Dataset records:
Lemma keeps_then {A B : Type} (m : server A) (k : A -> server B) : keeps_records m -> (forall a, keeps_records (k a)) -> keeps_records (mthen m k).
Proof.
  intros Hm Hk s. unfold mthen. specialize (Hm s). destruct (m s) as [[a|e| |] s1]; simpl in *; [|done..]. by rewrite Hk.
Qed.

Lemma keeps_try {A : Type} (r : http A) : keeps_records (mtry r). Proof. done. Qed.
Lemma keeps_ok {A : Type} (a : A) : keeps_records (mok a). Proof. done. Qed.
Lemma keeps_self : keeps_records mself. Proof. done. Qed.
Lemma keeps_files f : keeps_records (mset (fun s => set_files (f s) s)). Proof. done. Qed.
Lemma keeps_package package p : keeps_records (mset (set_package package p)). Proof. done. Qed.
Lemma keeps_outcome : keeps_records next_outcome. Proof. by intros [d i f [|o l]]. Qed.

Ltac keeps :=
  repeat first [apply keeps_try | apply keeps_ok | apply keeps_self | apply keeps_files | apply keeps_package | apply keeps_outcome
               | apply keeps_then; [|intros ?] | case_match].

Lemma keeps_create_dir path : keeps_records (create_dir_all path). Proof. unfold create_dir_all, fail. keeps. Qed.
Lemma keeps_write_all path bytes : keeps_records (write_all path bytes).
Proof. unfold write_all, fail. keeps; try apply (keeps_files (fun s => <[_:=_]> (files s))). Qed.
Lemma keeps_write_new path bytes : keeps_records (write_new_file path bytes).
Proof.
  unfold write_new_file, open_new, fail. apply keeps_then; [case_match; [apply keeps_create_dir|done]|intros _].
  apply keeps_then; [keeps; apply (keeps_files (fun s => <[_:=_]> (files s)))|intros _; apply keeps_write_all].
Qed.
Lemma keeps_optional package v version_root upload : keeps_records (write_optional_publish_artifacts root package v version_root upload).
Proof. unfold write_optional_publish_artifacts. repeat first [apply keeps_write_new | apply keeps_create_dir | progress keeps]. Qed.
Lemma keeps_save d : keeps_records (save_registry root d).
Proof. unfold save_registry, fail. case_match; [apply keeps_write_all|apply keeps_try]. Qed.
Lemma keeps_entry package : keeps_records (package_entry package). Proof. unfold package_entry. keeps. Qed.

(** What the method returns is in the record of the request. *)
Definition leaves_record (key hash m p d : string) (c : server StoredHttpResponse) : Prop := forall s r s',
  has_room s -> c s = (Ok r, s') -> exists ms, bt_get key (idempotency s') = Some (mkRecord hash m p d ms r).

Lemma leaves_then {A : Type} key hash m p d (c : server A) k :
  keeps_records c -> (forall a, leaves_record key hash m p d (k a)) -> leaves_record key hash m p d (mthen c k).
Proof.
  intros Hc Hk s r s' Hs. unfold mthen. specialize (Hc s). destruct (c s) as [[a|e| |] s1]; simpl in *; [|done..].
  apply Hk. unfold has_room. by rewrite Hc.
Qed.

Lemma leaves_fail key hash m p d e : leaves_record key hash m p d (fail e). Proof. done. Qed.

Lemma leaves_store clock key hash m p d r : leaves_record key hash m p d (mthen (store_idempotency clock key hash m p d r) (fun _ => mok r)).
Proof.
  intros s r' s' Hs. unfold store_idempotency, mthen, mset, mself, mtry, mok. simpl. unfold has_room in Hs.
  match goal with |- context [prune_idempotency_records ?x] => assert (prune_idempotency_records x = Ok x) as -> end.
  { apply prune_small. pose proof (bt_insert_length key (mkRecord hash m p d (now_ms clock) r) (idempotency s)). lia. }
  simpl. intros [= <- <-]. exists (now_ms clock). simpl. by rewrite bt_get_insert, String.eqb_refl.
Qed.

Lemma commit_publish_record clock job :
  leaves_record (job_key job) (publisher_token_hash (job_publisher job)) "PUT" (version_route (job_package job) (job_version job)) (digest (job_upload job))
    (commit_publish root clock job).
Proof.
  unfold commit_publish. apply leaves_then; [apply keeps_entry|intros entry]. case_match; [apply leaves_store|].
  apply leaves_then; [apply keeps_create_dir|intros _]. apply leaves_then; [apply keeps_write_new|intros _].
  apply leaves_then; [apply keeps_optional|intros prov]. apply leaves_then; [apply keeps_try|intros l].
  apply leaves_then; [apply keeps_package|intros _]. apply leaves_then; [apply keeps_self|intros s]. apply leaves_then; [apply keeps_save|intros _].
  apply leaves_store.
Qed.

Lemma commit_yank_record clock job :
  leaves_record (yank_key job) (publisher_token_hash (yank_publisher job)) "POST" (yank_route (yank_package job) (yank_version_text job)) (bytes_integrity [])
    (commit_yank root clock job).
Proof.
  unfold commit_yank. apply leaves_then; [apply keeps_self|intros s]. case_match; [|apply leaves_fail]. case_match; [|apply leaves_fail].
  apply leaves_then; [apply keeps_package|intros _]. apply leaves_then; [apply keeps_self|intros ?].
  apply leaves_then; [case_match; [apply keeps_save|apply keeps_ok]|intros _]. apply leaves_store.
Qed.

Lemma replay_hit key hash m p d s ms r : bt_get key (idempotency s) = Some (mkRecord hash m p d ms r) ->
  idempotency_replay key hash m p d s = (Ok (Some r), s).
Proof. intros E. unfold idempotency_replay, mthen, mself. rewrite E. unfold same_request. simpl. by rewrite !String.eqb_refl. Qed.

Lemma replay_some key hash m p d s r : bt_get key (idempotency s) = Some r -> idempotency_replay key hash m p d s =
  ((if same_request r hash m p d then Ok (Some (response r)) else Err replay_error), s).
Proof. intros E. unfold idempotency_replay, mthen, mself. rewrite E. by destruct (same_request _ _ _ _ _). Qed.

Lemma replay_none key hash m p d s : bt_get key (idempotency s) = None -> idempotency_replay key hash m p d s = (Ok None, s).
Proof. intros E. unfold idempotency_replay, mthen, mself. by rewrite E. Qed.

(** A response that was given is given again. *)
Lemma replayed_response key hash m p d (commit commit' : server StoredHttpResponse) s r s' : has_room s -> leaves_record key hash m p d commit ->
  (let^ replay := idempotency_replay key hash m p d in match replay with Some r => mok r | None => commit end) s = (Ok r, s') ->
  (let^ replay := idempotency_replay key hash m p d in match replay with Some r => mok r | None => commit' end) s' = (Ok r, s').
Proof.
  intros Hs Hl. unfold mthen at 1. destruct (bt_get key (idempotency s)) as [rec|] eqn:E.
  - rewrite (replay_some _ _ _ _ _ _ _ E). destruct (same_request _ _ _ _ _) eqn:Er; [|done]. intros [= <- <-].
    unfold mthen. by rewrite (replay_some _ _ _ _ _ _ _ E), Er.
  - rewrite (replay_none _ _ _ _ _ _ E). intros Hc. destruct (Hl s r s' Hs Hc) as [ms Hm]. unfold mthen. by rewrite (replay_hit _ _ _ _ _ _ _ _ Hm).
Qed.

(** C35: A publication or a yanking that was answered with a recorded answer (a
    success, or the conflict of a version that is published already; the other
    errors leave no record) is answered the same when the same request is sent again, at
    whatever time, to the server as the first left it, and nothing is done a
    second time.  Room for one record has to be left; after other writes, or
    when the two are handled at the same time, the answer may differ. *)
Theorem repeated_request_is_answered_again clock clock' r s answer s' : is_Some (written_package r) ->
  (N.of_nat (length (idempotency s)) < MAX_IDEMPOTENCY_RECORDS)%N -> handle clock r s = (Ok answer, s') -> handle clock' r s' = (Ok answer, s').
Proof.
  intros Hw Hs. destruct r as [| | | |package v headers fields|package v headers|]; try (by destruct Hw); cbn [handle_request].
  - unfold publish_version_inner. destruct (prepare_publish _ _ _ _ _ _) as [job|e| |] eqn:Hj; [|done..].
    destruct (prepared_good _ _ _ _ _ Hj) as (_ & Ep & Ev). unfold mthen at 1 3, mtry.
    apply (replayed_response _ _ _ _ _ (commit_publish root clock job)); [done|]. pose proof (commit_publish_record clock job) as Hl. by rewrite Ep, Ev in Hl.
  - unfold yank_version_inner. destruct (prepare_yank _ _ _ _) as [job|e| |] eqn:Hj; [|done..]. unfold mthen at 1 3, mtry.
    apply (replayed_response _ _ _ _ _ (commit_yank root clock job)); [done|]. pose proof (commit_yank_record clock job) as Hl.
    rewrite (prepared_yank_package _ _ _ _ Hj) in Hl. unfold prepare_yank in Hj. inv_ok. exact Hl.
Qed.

About this task:
Reprint exactly the lines above that start at the one with "apply prune_small. pose" and end at the one with "apply leaves_then; [apply keeps_optional|intros", keeping both and adding none.

Response area:
  { apply prune_small. pose proof (bt_insert_length key (mkRecord hash m p d (now_ms clock) r) (idempotency s)). lia. }
  simpl. intros [= <- <-]. exists (now_ms clock). simpl. by rewrite bt_get_insert, String.eqb_refl.
Qed.

Lemma commit_publish_record clock job :
  leaves_record (job_key job) (publisher_token_hash (job_publisher job)) "PUT" (version_route (job_package job) (job_version job)) (digest (job_upload job))
    (commit_publish root clock job).
Proof.
  unfold commit_publish. apply leaves_then; [apply keeps_entry|intros entry]. case_match; [apply leaves_store|].
  apply leaves_then; [apply keeps_create_dir|intros _]. apply leaves_then; [apply keeps_write_new|intros _].
  apply leaves_then; [apply keeps_optional|intros prov]. apply leaves_then; [apply keeps_try|intros l].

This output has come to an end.